(* ===== verification/Idr.v ===== *)
(** * The integer id allocator and the id map (src/adt/idr.c, include/skp/adt/idr.h)

    An [idt] hands out the integers of an interval from bitmaps of one page each,
    allocated on first use; an [idr] binds a pointer to each id with a radix
    tree.  The tree is reached through the interface [IndexTree], whose laws the
    radix tree discharges below; malloc is a parameter.  The operations are those
    of one thread: the retry after a lost race to install a page or to set a bit
    is the same loop with the other outcome of the test. *)

From Stdlib Require Import ZArith Lia.
From stdpp Require Import base list numbers gmap.
From S2P Require Import Prelude Bitops Bitmap Radix.
Local Open Scope Z_scope.

(** ** Data *)
Definition BITS_PER_PAGE : Z := 4096 * 8.
Definition BITS_PER_PAGE_MASK : Z := BITS_PER_PAGE - 1.

(** [im_page] is [None] while the page pointer is NULL. *)
Record idmap := mk_idmap { im_nr_free : Z; im_nr_bit : Z; im_page : option (list Z) }.
Record idt := mk_idt {
  id_nr_free : Z;
  id_offset : Z;
  id_nr_bit : Z;
  id_last : Z;
  id_idmap : list idmap
}.

Definition idt_nr_free (t : idt) : Z := u32 (id_nr_free t).
Definition idt_nr_ids (t : idt) : Z := u32 (id_nr_bit t - id_nr_free t).
Definition idt_pages (nr_bit : Z) : Z := DIV_ROUND_UP nr_bit BITS_PER_PAGE.
(** The size of the last bitmap, in bits. *)
Definition last_bits (nr_bit : Z) : Z :=
  let r := Z.land nr_bit BITS_PER_PAGE_MASK in if r =? 0 then BITS_PER_PAGE else r.

(** The comparisons with the unsigned fields convert the id. *)
Definition check_idt (t : idt) (id : Z) : bool :=
  negb ((id <? 0) || (u32 id <? id_offset t) || (u32 (id_offset t + id_nr_bit t) <=? u32 id)).

Definition mk_id (map offset : Z) : Z := u32 (map * BITS_PER_PAGE + u32 offset).

Section Idt.
Context {B : Type} (malloc : B → bool * B).

(** The error code, the allocator, and the state of malloc; without memory the
    array of bitmaps stays unset. *)
Definition idt_init (start end_ : Z) (b : B) : outcome (Z * idt * B) :=
  let nr_bit := u32 (end_ - start + 1) in
  BUG_ON (end_ <=? start);; BUG_ON (S32_MAX <=? start);; BUG_ON (S32_MAX <=? end_);;
  BUG_ON (S32_MAX <=? nr_bit);;
  let pages := idt_pages nr_bit in
  let '(ok, b) := malloc b in
  if negb ok then Ok (- ENOMEM, mk_idt nr_bit start nr_bit U32_MAX [], b) else
  maps ← for_up 0 (pages - 1) (fun _ maps =>
    Ok (maps ++ [mk_idmap BITS_PER_PAGE BITS_PER_PAGE None])) [];
  let maps := maps ++ [mk_idmap (last_bits nr_bit) (last_bits nr_bit) None] in
  Ok (0, mk_idt nr_bit start nr_bit U32_MAX maps, b).

(** The next id in use, from [id] on. *)
Definition idt_next (t : idt) (id : Z) : outcome Z :=
  let pages := idt_pages (id_nr_bit t) in
  if negb (check_idt t id) then Ok (- ENOENT) else
  let id := s32 (id - id_offset t) in
  loop (fun '(idx, offset) =>
    if idx <? pages then
      m ← rd (id_idmap t) idx;
      match im_page m with
      | Some page =>
          offset ← find_next_bit false page (im_nr_bit m) offset;
          if offset <? im_nr_bit m then Ok (inr (s32 (mk_id idx offset + id_offset t)))
          else Ok (inl (idx + 1, 0))
      | None => Ok (inl (idx + 1, 0))
      end
    else Ok (inr (- ENOENT)))
    FUEL (u32 id / BITS_PER_PAGE, Z.land id BITS_PER_PAGE_MASK).

(** The page of a bitmap, allocated and zeroed on first use; [None] when malloc
    fails. *)
Definition get_page (m : idmap) (b : B) : option (list Z) * B :=
  match im_page m with
  | Some page => (Some page, b)
  | None => let '(ok, b) := malloc b in (if ok then Some (replicate 512 0) else None, b)
  end.

(** The loop that claims a bit of one page: the id found, if any, and the page. *)
Definition claim_bit (idx nr_bit : Z) (page : list Z) (offset id : Z)
    : outcome (option Z * list Z) :=
  loop (fun '(page, offset, id) =>
    '(was, page) ← test_and_set_bit offset page;
    if negb was then Ok (inr (Some id, page)) else
    offset ← find_next_zero_bit false page nr_bit offset;
    if nr_bit <=? offset then Ok (inr (None, page))
    else Ok (inl (page, offset, mk_id idx offset))) FUEL (page, offset, id).

(** One turn of the scan over the bitmaps: [idx] is the current bitmap. *)
Definition alloc_turn (t : idt) (max_scan : Z) (st : Z * Z * Z * Z * list idmap * B)
    : outcome (Z * Z * Z * Z * list idmap * B + Z * idt * B) :=
  let '(i, idx, offset, id, maps, b) := st in
  let full maps b :=
    Ok (inr (- ENOSPC, mk_idt (id_nr_free t) (id_offset t) (id_nr_bit t) (id_last t) maps, b)) in
  if max_scan <? i then full maps b else
  m ← rd maps idx;
  let '(page, b) := get_page m b in
  match page with
  | None => full maps b
  | Some page =>
      '(got, page) ←
        (if im_nr_free m =? 0 then Ok (None, page) else claim_bit idx (im_nr_bit m) page offset id);
      match got with
      | Some id =>
          maps ← wr maps idx (mk_idmap (s32 (im_nr_free m - 1)) (im_nr_bit m) (Some page));
          Ok (inr (s32 (id + id_offset t),
                   mk_idt (s32 (id_nr_free t - 1)) (id_offset t) (id_nr_bit t) id maps, b))
      | None =>
          maps ← wr maps idx (mk_idmap (im_nr_free m) (im_nr_bit m) (Some page));
          let idx := if idx <? idt_pages (id_nr_bit t) - 1 then idx + 1 else 0 in
          Ok (inl (i + 1, idx, 0, mk_id idx 0, maps, b))
      end
  end.

Definition idt_alloc (t : idt) (b : B) : outcome (Z * idt * B) :=
  let pages := idt_pages (id_nr_bit t) in
  if id_nr_free t =? 0 then Ok (- ENOSPC, t, b) else
  let id := u32 (id_last t + 1) in
  let id := if id_nr_bit t <=? id then 0 else id in
  let offset := Z.land id BITS_PER_PAGE_MASK in
  let max_scan := u32 (pages - (if offset =? 0 then 1 else 0)) in
  loop (alloc_turn t max_scan) FUEL (0, id / BITS_PER_PAGE, offset, id, id_idmap t, b).
End Idt.

Definition __idt_remove (t : idt) (id : Z) (ring : bool) : outcome (bool * idt) :=
  if negb (check_idt t id) then Ok (false, t) else
  let id := s32 (id - id_offset t) in
  let offset := Z.land id BITS_PER_PAGE_MASK in
  let idx := u32 id / BITS_PER_PAGE in
  m ← rd (id_idmap t) idx;
  match im_page m with
  | None => Ok (false, t)
  | Some page =>
      '(was, page) ← test_and_clear_bit offset page;
      maps ← wr (id_idmap t) idx (mk_idmap (im_nr_free m) (im_nr_bit m) (Some page));
      if negb was then
        Ok (false, mk_idt (id_nr_free t) (id_offset t) (id_nr_bit t) (id_last t) maps)
      else
        let last := if ring && (u32 id <=? id_last t) && negb (id_last t =? U32_MAX)
                    then u32 (u32 id - 1) else id_last t in
        maps ← wr (id_idmap t) idx (mk_idmap (s32 (im_nr_free m + 1)) (im_nr_bit m) (Some page));
        Ok (true, mk_idt (s32 (id_nr_free t + 1)) (id_offset t) (id_nr_bit t) last maps)
  end.
Definition idt_remove (t : idt) (id : Z) : outcome (bool * idt) := __idt_remove t id false.
Definition idt_ring_remove (t : idt) (id : Z) : outcome (bool * idt) := __idt_remove t id true.

(** ** The tree that holds the pointers

    What the id map uses of the radix tree: the operations, and what they promise
    of the finite map from indices to non-NULL pointers that a tree represents.
    [A] is the state of the allocator of nodes. *)
Class IndexTree (T A : Type) := {
  it_init : T;
  it_insert : T → Z → Z → A → outcome (Z * T * A);
  it_delete : T → Z → A → outcome (Z * T * A);
  it_lookup : T → Z → outcome Z;
  it_is_empty : T → bool
}.

Class IndexTreeLaws (T A : Type) `{IndexTree T A} := {
  it_repr : T → gmap Z Z → Prop;
  it_ok : A → Prop;
  it_init_law : it_repr it_init ∅;
  it_insert_law t M i p a : it_repr t M → 0 ≤ i < 2 ^ 64 → p ≠ 0 → it_ok a →
    ∃ e t' a', it_insert t i p a = Ok (e, t', a') ∧ it_ok a' ∧
      ((e = 0 ∧ M !! i = None ∧ it_repr t' (<[i := p]> M)) ∨
       (e = - EEXIST ∧ is_Some (M !! i) ∧ it_repr t' M) ∨ e = - ENOMEM);
  it_delete_law t M i a : it_repr t M → 0 ≤ i < 2 ^ 64 → it_ok a →
    ∃ t' a', it_delete t i a = Ok (default 0 (M !! i), t', a') ∧ it_ok a' ∧ it_repr t' (delete i M);
  it_lookup_law t M i : it_repr t M → 0 ≤ i < 2 ^ 64 → it_lookup t i = Ok (default 0 (M !! i))
}.

#[export] Instance radix_tree {A} (cache_alloc : A → bool * A) : IndexTree radix_tree_root (Z * A) := {|
  it_init := RADIX_TREE_INIT;
  it_insert t i p '(nr, a) :=
    '(e, t, nr, a) ← __radix_tree_insert cache_alloc t i p nr a; Ok (e, t, (nr, a));
  it_delete t i '(nr, a) := '(v, t, nr) ← radix_tree_delete t i nr a; Ok (v, t, (nr, a));
  it_lookup t i := __radix_tree_lookup t i;
  it_is_empty t := is_null (rt_rnode t)
|}.

(** ** The id map *)
Section Idr.
Context {T A B : Type} `{IndexTree T A} (malloc : B → bool * B).

Record idr := mk_idr { ir_idt : idt; ir_rdtree : T }.
Definition idr_nr_free (r : idr) : Z := u32 (id_nr_free (ir_idt r)).

Definition idr_alloc (r : idr) (ptr : Z) (a : A) (b : B) : outcome (Z * idr * A * B) :=
  if ptr =? 0 then Ok (- EINVAL, r, a, b) else
  '(id, t, b) ← idt_alloc malloc (ir_idt r) b;
  if id <? 0 then Ok (id, mk_idr t (ir_rdtree r), a, b) else
  let iid := u32 (id - id_offset t) in
  '(rc, tree, a) ← it_insert (ir_rdtree r) iid ptr a;
  if negb (rc =? 0) then
    BUG_ON (rc =? - EEXIST);;
    '(_, t) ← idt_remove t id;
    Ok (- ENOMEM, mk_idr t tree, a, b)
  else Ok (id, mk_idr t tree, a, b).

(** NULL is 0. *)
Definition idr_remove (r : idr) (id : Z) (a : A) : outcome (Z * idr * A) :=
  let iid := u32 (id - id_offset (ir_idt r)) in
  if negb (check_idt (ir_idt r) id) then Ok (0, r, a) else
  '(ptr, tree, a) ← it_delete (ir_rdtree r) iid a;
  if ptr =? 0 then Ok (0, mk_idr (ir_idt r) tree, a) else
  '(ok, t) ← idt_remove (ir_idt r) id;
  BUG_ON (negb ok);;
  Ok (ptr, mk_idr t tree, a).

◆ **Exercise**:
Using only the listing above, restate exactly the lines from the line containing "Record idmap := mk_idmap" through the line containing "else Ok (inr (- ENOENT)))", both included.

◆ **Reply**:
Record idmap := mk_idmap { im_nr_free : Z; im_nr_bit : Z; im_page : option (list Z) }.
Record idt := mk_idt {
  id_nr_free : Z;
  id_offset : Z;
  id_nr_bit : Z;
  id_last : Z;
  id_idmap : list idmap
}.

Definition idt_nr_free (t : idt) : Z := u32 (id_nr_free t).
Definition idt_nr_ids (t : idt) : Z := u32 (id_nr_bit t - id_nr_free t).
Definition idt_pages (nr_bit : Z) : Z := DIV_ROUND_UP nr_bit BITS_PER_PAGE.
(** The size of the last bitmap, in bits. *)
Definition last_bits (nr_bit : Z) : Z :=
  let r := Z.land nr_bit BITS_PER_PAGE_MASK in if r =? 0 then BITS_PER_PAGE else r.

(** The comparisons with the unsigned fields convert the id. *)
Definition check_idt (t : idt) (id : Z) : bool :=
  negb ((id <? 0) || (u32 id <? id_offset t) || (u32 (id_offset t + id_nr_bit t) <=? u32 id)).

Definition mk_id (map offset : Z) : Z := u32 (map * BITS_PER_PAGE + u32 offset).

Section Idt.
Context {B : Type} (malloc : B → bool * B).

(** The error code, the allocator, and the state of malloc; without memory the
    array of bitmaps stays unset. *)
Definition idt_init (start end_ : Z) (b : B) : outcome (Z * idt * B) :=
  let nr_bit := u32 (end_ - start + 1) in
  BUG_ON (end_ <=? start);; BUG_ON (S32_MAX <=? start);; BUG_ON (S32_MAX <=? end_);;
  BUG_ON (S32_MAX <=? nr_bit);;
  let pages := idt_pages nr_bit in
  let '(ok, b) := malloc b in
  if negb ok then Ok (- ENOMEM, mk_idt nr_bit start nr_bit U32_MAX [], b) else
  maps ← for_up 0 (pages - 1) (fun _ maps =>
    Ok (maps ++ [mk_idmap BITS_PER_PAGE BITS_PER_PAGE None])) [];
  let maps := maps ++ [mk_idmap (last_bits nr_bit) (last_bits nr_bit) None] in
  Ok (0, mk_idt nr_bit start nr_bit U32_MAX maps, b).

(** The next id in use, from [id] on. *)
Definition idt_next (t : idt) (id : Z) : outcome Z :=
  let pages := idt_pages (id_nr_bit t) in
  if negb (check_idt t id) then Ok (- ENOENT) else
  let id := s32 (id - id_offset t) in
  loop (fun '(idx, offset) =>
    if idx <? pages then
      m ← rd (id_idmap t) idx;
      match im_page m with
      | Some page =>
          offset ← find_next_bit false page (im_nr_bit m) offset;
          if offset <? im_nr_bit m then Ok (inr (s32 (mk_id idx offset + id_offset t)))
          else Ok (inl (idx + 1, 0))
      | None => Ok (inl (idx + 1, 0))
      end
    else Ok (inr (- ENOENT)))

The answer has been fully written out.